Have you read Samuel Scott's latest piece on Techcrunch?

"Everything the tech world says about marketing is wrong."

It's a provocative headline, with an equally strong point of view on how the latest generation of marketers - digital and tech marketers in particular - are getting caught up in buzzwords at the expense of following basic marketing principles.

“The biggest problem in marketing in the tech world today is that too many marketers do not know the first thing about marketing...The use of buzzwords has caused a new generation of marketers to enter the field without knowing even the basic terms and practices that underpin our industry."

While I don’t necessarily agree with every point in here, it’s worth reading. Scott mentions the recent Hubspot tell-all as a case in point. I’m not sure where I fall on that particular controversy (haven’t read the book yet, although I thought Darmesh Shah handled it well in his response), but at the end of the day what really good marketer wouldn’t try to create their own category - potentially even a buzzword - in order to differentiate themselves in a crowded marketplace?

Hubspot has had runaway success with the term “inbound marketing” because they made it their own. They didn’t invent the concept of content marketing, they were just shrewd enough to package it up with the latest tools available (the Internet, plus a keen understanding of not only SEO/email/content marketing but also the marketer's desire for a simpler way to manage and report on those things) in a way that made it very appealing to the marketplace. Of course, if you hang your hat on a certain positioning, you need to make sure your brand/product/service can deliver on it (and from what I’ve seen of Hubspot, it is a nice little product), or the phrase means nothing.

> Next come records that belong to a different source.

Lemma popped_balance q q' : ring_safe q ->
  qh_enqueued (sq_header q') = qh_enqueued (sq_header q) ->
  qh_size (sq_header q') = qh_size (sq_header q) - 1 ->
  (qh_dequeued (sq_header q') = wrap 64 (qh_dequeued (sq_header q) + 1) /\
     qh_dropped_oldest (sq_header q') = qh_dropped_oldest (sq_header q) \/
   qh_dequeued (sq_header q') = qh_dequeued (sq_header q) /\
     qh_dropped_oldest (sq_header q') = wrap 64 (qh_dropped_oldest (sq_header q) + 1)) ->
  queue_balance q' = queue_balance q.
Proof.
  intros _ He Hz Hd. unfold queue_balance. cbv zeta. rewrite He, Hz. destruct Hd as [[-> ->] | [-> ->]].
  - destruct (wrap_exists 64 (qh_dequeued (sq_header q) + 1)) as [k ->]; [lia|]. apply wrap_congr with (- k); lia.
  - destruct (wrap_exists 64 (qh_dropped_oldest (sq_header q) + 1)) as [k ->]; [lia|].
    apply wrap_congr with (- k); lia.
Qed.

(** ** [tryDequeue], [peek] *)

Lemma head_contents q : ring_safe q ->
  list.head (contents q) = if qh_size (sq_header q) =? 0 then None else Some (ring_at q 0).
Proof.
  intros Hs. pose proof (rs_size _ Hs). case_match; bools; [by rewrite contents_nil|].
  by rewrite (popped_contents q Hs) by lia.
Qed.

Lemma tryDequeue_spec r q : queue_wf q ->
  exists q', tryDequeue r q = (Ret (if lock_ok r then list.head (contents (lock_state r q)) else None), q') /\
    queue_wf q' /\ closed q' = closed q /\ queue_balance q' = queue_balance (lock_state r q) /\
    contents q' = if lock_ok r then tail (contents (lock_state r q)) else contents (lock_state r q).
Proof.
  intros Hwf. pose proof (lock_state_wf r q Hwf) as Hwf0. pose proof (qw_safe _ Hwf0) as Hs.
  assert (Hcl : closed (lock_state r q) = closed q) by (by destruct r).
  unfold tryDequeue, header_, set_header. unfold_cpp. rewrite PthreadLock_run.
  set (q0 := lock_state r q) in *. rewrite (head_contents q0) by done. pose proof (rs_size _ Hs).
  destruct (lock_ok r); cbn [negb orb]; [|by exists q0].
  destruct (qh_size (sq_header q0) =? 0) eqn:Hz; bools.
  - exists q0. split_and!; auto. by rewrite contents_nil.
  - rewrite slot_head_run, advance_head_run by (done || lia). eexists. split; [done|].
    assert (Hsame : same_ring (popped q0) (popped q0 <| sq_header := sq_header (popped q0)
      <| qh_dequeued := wrap 64 (qh_dequeued (sq_header (popped q0)) + 1) |> |>)) by (by split_and!).
    split_and!; [eapply same_ring_wf; [exact Hsame | apply popped_wf; auto; lia] | done | |].
    { apply popped_balance; auto. }
    rewrite (same_ring_contents _ _ Hsame), (popped_contents q0 Hs) by lia. done.
Qed.

Lemma peek_spec r q : queue_wf q ->
  peek r q = (Ret (if lock_ok r then list.head (contents (lock_state r q)) else None), lock_state r q).
Proof.
  intros Hwf. pose proof (qw_safe _ (lock_state_wf r q Hwf)) as Hs.
  unfold peek, header_. unfold_cpp. rewrite PthreadLock_run, (head_contents (lock_state r q)) by done.
  destruct (lock_ok r); cbn [negb orb]; [|done]. case_match; [done|]. by rewrite slot_head_run.
Qed.

(** ** [drain], [closeAndDrain] *)

Lemma drain_loop_spec n q : queue_wf q -> Z.to_nat (qh_size (sq_header q)) = n ->
  exists q', drain_loop n q = (Ret (contents q), q') /\ queue_wf q' /\ qh_size (sq_header q') = 0 /\
    closed q' = closed q.
Proof.
  revert q. induction n as [|n IH]; intros q Hwf Hn; pose proof (qw_safe _ Hwf) as Hs;
    pose proof (rs_size _ Hs); cbn [drain_loop]; unfold header_; unfold_cpp.
  - rewrite (proj2 (Z.eqb_eq _ _)) by lia. exists q. rewrite contents_nil by lia. split_and!; auto. lia.
  - rewrite (proj2 (Z.eqb_neq _ _)) by lia.
    rewrite slot_head_run, advance_head_run by (done || lia).
    destruct (IH (popped q)) as (q' & Hrun & Hwf' & Hz & Hcl); [apply popped_wf; auto; lia | simpl; lia |].
    rewrite Hrun. exists q'. rewrite (popped_contents q) by (done || lia). by split_and!.
Qed.

Lemma drain_all_spec q : queue_wf q ->
  exists q', drain_all q = (Ret (contents q), q') /\ queue_wf q' /\ contents q' = [] /\ closed q' = closed q.
Proof.
  intros Hwf. destruct (drain_loop_spec _ q Hwf eq_refl) as (q' & Hrun & Hwf' & Hz & Hcl).
  unfold drain_all, header_, set_header. unfold_cpp. rewrite Hrun. eexists. split; [done|].
  destruct Hwf' as [[] ? ?]. split_and!; [|by apply contents_nil | done].
  split; [split; simpl; auto; lia | simpl; rewrite Hz, Z.add_0_r, Z.mod_small; lia | simpl; lia].
Qed.

Lemma drain_spec r q : queue_wf q -> lock_ok r = true ->
  exists q', drain r q = (Ret (contents (lock_state r q)), q') /\ queue_wf q' /\ contents q' = [] /\
    closed q' = closed q.
Proof.
  intros Hwf Hr. unfold drain. unfold_cpp. rewrite PthreadLock_run, Hr. cbn [negb].
  destruct (drain_all_spec _ (lock_state_wf r q Hwf)) as (q' & ? & ? & ? & Hcl).
  exists q'. split_and!; auto. rewrite Hcl. by destruct r.
Qed.

Lemma closeAndDrain_spec r q : queue_wf q -> lock_ok r = true ->
  exists q', closeAndDrain r q = (Ret (contents (lock_state r q)), q') /\ queue_wf q' /\ contents q' = [] /\
    closed q' = true.
Proof.
  intros Hwf Hr. unfold closeAndDrain, set_header. unfold_cpp. rewrite PthreadLock_run, Hr. cbn [negb].
  set (q0 := lock_state r q). set (q1 := q0 <| sq_header := sq_header q0 <| qh_closed := 1 |> |>).
  assert (Hsame : same_ring q0 q1) by (by split_and!).
  destruct (drain_all_spec q1) as (q' & Hrun & ? & ? & Hcl);
    [eapply same_ring_wf; [exact Hsame | by apply lock_state_wf]|].
  exists q'. rewrite <- (same_ring_contents _ _ Hsame). split_and!; auto.
Qed.

(** ** [discardPool] *)

Definition keeps (pool_id : Z) (h : ChunkHandle) : bool :=
  negb (pool_id =? 0) && negb (ch_pool_id h =? pool_id).

Lemma ring_index_small q k : ring_safe q -> (k <= capacity q)%nat ->
  wrap 32 (qh_head (sq_header q) + Z.of_nat k) = qh_head (sq_header q) + Z.of_nat k.
Proof.
  intros Hs Hk. pose proof (rs_capacity _ Hs). pose proof (rs_head _ Hs).
  unfold capacity, kMaxSubscriberQueueDepth in *. apply wrap_small. unfold fits. lia.
Qed.

(** Storing at ring position [k]. *)
Definition stored_at (q : SharedQueue) (k : nat) (handle : ChunkHandle) : SharedQueue :=
  q <| sq_slots :=
    <[Z.to_nat ((qh_head (sq_header q) + Z.of_nat k) mod qh_capacity (sq_header q)) := handle]> (sq_slots q) |>.

Lemma set_slot_run q k handle : ring_safe q ->
  set_slot ((qh_head (sq_header q) + Z.of_nat k) mod qh_capacity (sq_header q)) handle q =
    (Ret tt, stored_at q k handle).
Proof. intros Hs. unfold set_slot, mbind, cpp_bind. by rewrite slot_run. Qed.

Lemma stored_at_safe q k handle : ring_safe q -> ring_safe (stored_at q k handle).
Proof. intros []. split; simpl; auto. by rewrite length_insert. Qed.

Lemma ring_at_stored q k handle j : ring_safe q -> (k < capacity q)%nat -> (j < capacity q)%nat ->
  ring_at (stored_at q k handle) j = if decide (j = k) then handle else ring_at q j.
Proof.
  intros Hs Hk Hj. pose proof (rs_capacity _ Hs). pose proof (rs_slots _ Hs). unfold capacity in *.
  assert (Hb : forall i, 0 <= (qh_head (sq_header q) + Z.of_nat i) mod qh_capacity (sq_header q) <
    qh_capacity (sq_header q)) by (intros; apply Z.mod_pos_bound; lia).
  unfold ring_at. simpl. case_decide as Hjk.
  - subst. pose proof (Hb k). by rewrite list_lookup_insert_eq by lia.
  - rewrite list_lookup_insert_ne; [done|]. intros Heq. pose proof (Hb k). pose proof (Hb j).
    apply Z2Nat.inj in Heq; [|lia|lia]. apply mod_shift_inj in Heq; lia.
Qed.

That said, it’s critical for us as marketing professionals to recognize that there are a lot of buzzwords out there that can overshadow the basic marketing principles we need to employ for success. As Scott points out, most of what we do falls into "one or more of the five frameworks within the promotion mix: direct marketing, advertising, personal selling, sales promotion and publicity. (The promotion mix itself is under one of the four Ps of the marketing mix: product, price, place and promotion)." This is marketing 101, and a good reminder of it at that.

Inbound marketing, content marketing, social media marketing, search marketing. Most online marketing tactics are really just direct under another name…highly targeted and designed to elicit an immediate response that can be measured. Direct marketing is appealing to brands that are increasingly under pressure to show results quickly. But it is typically is used in conjunction with the other pillars of the marketing house (advertising and publicity) in order to build/sustain a brand and move product. They are different things, used for different purposes and (should) have different goals and success measures.

I think the buzzwords are OK, provided they aren't used as a crutch to avoid a more thoughtful approach that's grounded in marketing fundamentals. What do you think?